### Data listing

(** * pyHik monitor: the per-sensor debounce handler and its mail dispatch

    A shallow embedding of [monitor.py]: the classes [HikCamObject] and
    [HikSensor], the event handler [HikSensor.update_callback] and the
    dispatcher [HikSensor.send_mail].

    The handler is stateful (it assigns [self._sensor_last_trigger]), it
    performs outbound effects (console prints, a snapshot fetch, an SMTP
    session, an HTTP GET) and any of the outbound calls may raise.  It is
    therefore written in a small monad that threads the sensor object,
    accumulates the effects in program order and short-circuits on an
    exception.  What the outside world answers during one invocation is an
    explicit [world] argument. *)

From Stdlib Require Import ZArith List String Ascii Bool Lia DecimalString.
From Stdlib Require DecimalZ DecimalPos.
Import ListNotations.

Local Open Scope string_scope.
Local Open Scope Z_scope.

(** ** Naive datetimes *)

Module Datetime.

(** A naive [datetime.datetime] is determined by its proleptic ordinal day,
    hour, minute, second and microsecond; it is represented by the number
    of microseconds since 0001-01-01T00:00:00.  Subtracting two naive
    datetimes yields the [timedelta] holding the difference of these
    counts, and subtracting a [timedelta] shifts the count. *)
Definition datetime := Z.
Definition timedelta := Z.

Definition us_per_second : Z := 1000000.

(** [timedelta(seconds=n)] *)
Definition timedelta_of_seconds (n : Z) : timedelta := n * us_per_second.

(** [a - b] on two datetimes *)
Definition sub (a b : datetime) : timedelta := a - b.

(** [a - d] on a datetime and a timedelta *)
Definition sub_delta (a : datetime) (d : timedelta) : datetime := a - d.

(** [d.total_seconds() > n] for an integer [n].  [total_seconds] is the
    correctly rounded quotient of the microsecond count by [10**6]; the
    rounding is monotone and the integer [n] is a float, so the quotient
    exceeds [n] exactly when the microsecond count exceeds [n * 10**6]. *)
Definition total_seconds_gt (d : timedelta) (n : Z) : bool :=
  n * us_per_second <? d.

Definition hour (t : datetime) : Z := (t / (3600 * us_per_second)) mod 24.
Definition minute (t : datetime) : Z := (t / (60 * us_per_second)) mod 60.
Definition second (t : datetime) : Z := (t / us_per_second) mod 60.

Definition digit (n : Z) : ascii := ascii_of_N (48 + Z.to_N n).

(** A zero-padded two-digit decimal field, as [%H], [%M] and [%S] print. *)
Definition two_digits (n : Z) : string :=
  String (digit (n / 10)) (String (digit (n mod 10)) EmptyString).

Definition directive (c : ascii) (t : datetime) : string :=
  if Ascii.eqb c "H" then two_digits (hour t)
  else if Ascii.eqb c "M" then two_digits (minute t)
  else if Ascii.eqb c "S" then two_digits (second t)
  else String "%" (String c EmptyString).

(** [t.strftime(fmt)], for the directives the program uses. *)
Fixpoint strftime (fmt : string) (t : datetime) : string :=
  match fmt with
  | EmptyString => EmptyString
  | String c rest =>
      if Ascii.eqb c "%" then
        match rest with
        | EmptyString => String c EmptyString
        | String d rest' => directive d t ++ strftime rest' t
        end
      else String c (strftime rest t)
  end.

End Datetime.

Import Datetime.

(** ** Objects *)

Definition bytes := list Byte.byte.

(** The [email_info] dictionary that [main] builds: five fixed keys. *)
Record email_info := {
  server : string;
  user : string;
  password : string;
  send_to : list string;
  send_from : string
}.

(** [HikCamObject]: the wrapped device's name and id ([cam.name],
    [cam.cam_id]) and the callback URL. *)
Record HikCamObject := {
  name : string;
  cam_id : string;
  callback_url : string
}.

(** [HikSensor].  [_sensor_last_trigger] holds a datetime; [None] stands
    for a blank (falsy) value, which is what the handler's truthiness test
    distinguishes. *)
Record HikSensor := {
  _cam : HikCamObject;
  _name : string;
  _id : string;
  _sensor : string;
  _channel : Z;
  _email_info : email_info;
  _sensor_last_trigger : option datetime
}.

Definition set_sensor_last_trigger (self : HikSensor) (t : datetime) : HikSensor :=
  {| _cam := _cam self; _name := _name self; _id := _id self;
     _sensor := _sensor self; _channel := _channel self;
     _email_info := _email_info self;
     _sensor_last_trigger := Some t |}.

(** [str(n)] for an integer *)
Definition str_int (n : Z) : string := NilZero.string_of_int (Z.to_int n).

(** Truthiness of a string: non-empty. *)
Definition truthy (s : string) : bool := negb (String.eqb s "").

(** [HikSensor.__init__]; [now] is what [datetime.now()] returns. *)
Definition HikSensor_init (sensor : string) (channel : Z) (cam : HikCamObject)
    (info : email_info) (now : datetime) : HikSensor :=
  {| _cam := cam;
     _name := name cam ++ " " ++ sensor ++ " " ++ str_int channel;
     _id := cam_id cam ++ "." ++ sensor ++ "." ++ str_int channel;
     _sensor := sensor;
     _channel := channel;
     _email_info := info;
     _sensor_last_trigger := Some (sub_delta now (timedelta_of_seconds 60)) |}.

(** ** The MIME message *)

Inductive MIMEPart :=
| MIMEText (text : string)
| MIMEApplication (content : bytes) (Name : string) (Content_Disposition : string).

Record MIMEMultipart := {
  From_ : string;
  To : string;
  Date : string;
  Subject : string;
  parts : list MIMEPart
}.

Definition attach (m : MIMEMultipart) (p : MIMEPart) : MIMEMultipart :=
  {| From_ := From_ m; To := To m; Date := Date m; Subject := Subject m;
     parts := (parts m ++ [p])%list |}.

Definition COMMASPACE : string := ", ".
Definition dquote : string := String (ascii_of_N 34) EmptyString.

(** ** The outside world and the effects *)

(** How the SMTP session of one [send_mail] call goes: the step that
    raises, or delivery with the dictionary of refused recipients. *)
Inductive smtp_reply :=
| ConnectRefused
| StartTlsFailed
| LoginFailed
| SendFailed
| Delivered (refused : list string).

(** [requests.get]: a response with its status code, or a transport
    exception. *)
Inductive http_reply :=
| Response (status_code : Z)
| TransportError.

(** What the collaborators answer during one handler invocation. *)
Record world := {
  sensor_state : bool;            (* fetch_attributes(sensor, channel)[0] *)
  sensor_last_update : datetime;  (* fetch_attributes(sensor, channel)[3] *)
  formatdate : string;            (* formatdate(localtime=True) *)
  get_picture : option bytes;     (* cam.get_picture(); None: it raises *)
  smtp : smtp_reply;
  requests_get : http_reply
}.

(** The same world with another SMTP answer, or another HTTP answer. *)
Definition with_smtp (w : world) (r : smtp_reply) : world :=
  {| sensor_state := sensor_state w;
     sensor_last_update := sensor_last_update w;
     formatdate := formatdate w; get_picture := get_picture w;
     smtp := r; requests_get := requests_get w |}.

Definition with_requests_get (w : world) (r : http_reply) : world :=
  {| sensor_state := sensor_state w;
     sensor_last_update := sensor_last_update w;
     formatdate := formatdate w; get_picture := get_picture w;
     smtp := smtp w; requests_get := r |}.

Inductive effect :=
| Print (line : string)
| PrintState (cam_name : string) (state : bool) (last_update : datetime)
| PrintStatus (status_code : Z)
| PrintRefused (refused : list string)
| GetPicture
| SmtpConnect (host : string) (port : Z)
| SmtpStartTls
| SmtpLogin (usr pass : string)
| SmtpSendmail (from : string) (to : list string) (msg : MIMEMultipart)
| SmtpClose
| HttpGet (url : string).

Inductive exn :=
| AttributeError
| SnapshotError
| SMTPConnectError
| SMTPStartTlsError
| SMTPAuthenticationError
| SMTPSendError
| RequestException.

Inductive result (A : Type) :=
| Ret (a : A)
| Raise (e : exn).
Arguments Ret {A} a.
Arguments Raise {A} e.

(** ** The monad: sensor object, effects in program order, exceptions *)

Module Py.

Definition M (A : Type) : Type :=
  HikSensor -> result A * HikSensor * list effect.

Definition ret {A} (a : A) : M A := fun self => (Ret a, self, []).

Definition raise {A} (e : exn) : M A := fun self => (Raise e, self, []).

Definition bind {A B} (m : M A) (k : A -> M B) : M B :=
  fun self =>
    match m self with
    | (Ret a, self1, tr1) =>
        match k a self1 with
        | (r, self2, tr2) => (r, self2, (tr1 ++ tr2)%list)
        end
    | (Raise e, self1, tr1) => (Raise e, self1, tr1)
    end.

Definition get_self : M HikSensor := fun self => (Ret self, self, []).

Definition put_self (self' : HikSensor) : M unit :=
  fun _ => (Ret tt, self', []).

Definition tell (e : effect) : M unit := fun self => (Ret tt, self, [e]).

End Py.

Import Py.

Notation "x <- m ;; k" := (bind m (fun x => k))
  (at level 61, m at next level, right associativity).
Notation "m ;; k" := (bind m (fun _ => k))
  (at level 61, right associativity).

Definition print (line : string) : M unit := tell (Print line).

(** ** [HikSensor.send_mail] *)

Definition smtp_connect (w : world) (host : string) (port : Z) : M unit :=
  tell (SmtpConnect host port) ;;
  match smtp w with
  | ConnectRefused => raise SMTPConnectError
  | _ => ret tt
  end.

Definition smtp_starttls (w : world) : M unit :=
  tell SmtpStartTls ;;
  match smtp w with
  | StartTlsFailed => raise SMTPStartTlsError
  | _ => ret tt
  end.

Definition smtp_login (w : world) (usr pass : string) : M unit :=
  tell (SmtpLogin usr pass) ;;
  match smtp w with
  | LoginFailed => raise SMTPAuthenticationError
  | _ => ret tt
  end.

Definition smtp_sendmail (w : world) (from : string) (to : list string)
    (msg : MIMEMultipart) : M (list string) :=
  tell (SmtpSendmail from to msg) ;;
  match smtp w with
  | Delivered refused => ret refused
  | _ => raise SMTPSendError
  end.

### What is needed
Scan the material above for "associativity". Copy every line where it appears.

### Answer
  (at level 61, m at next level, right associativity).
  (at level 61, right associativity).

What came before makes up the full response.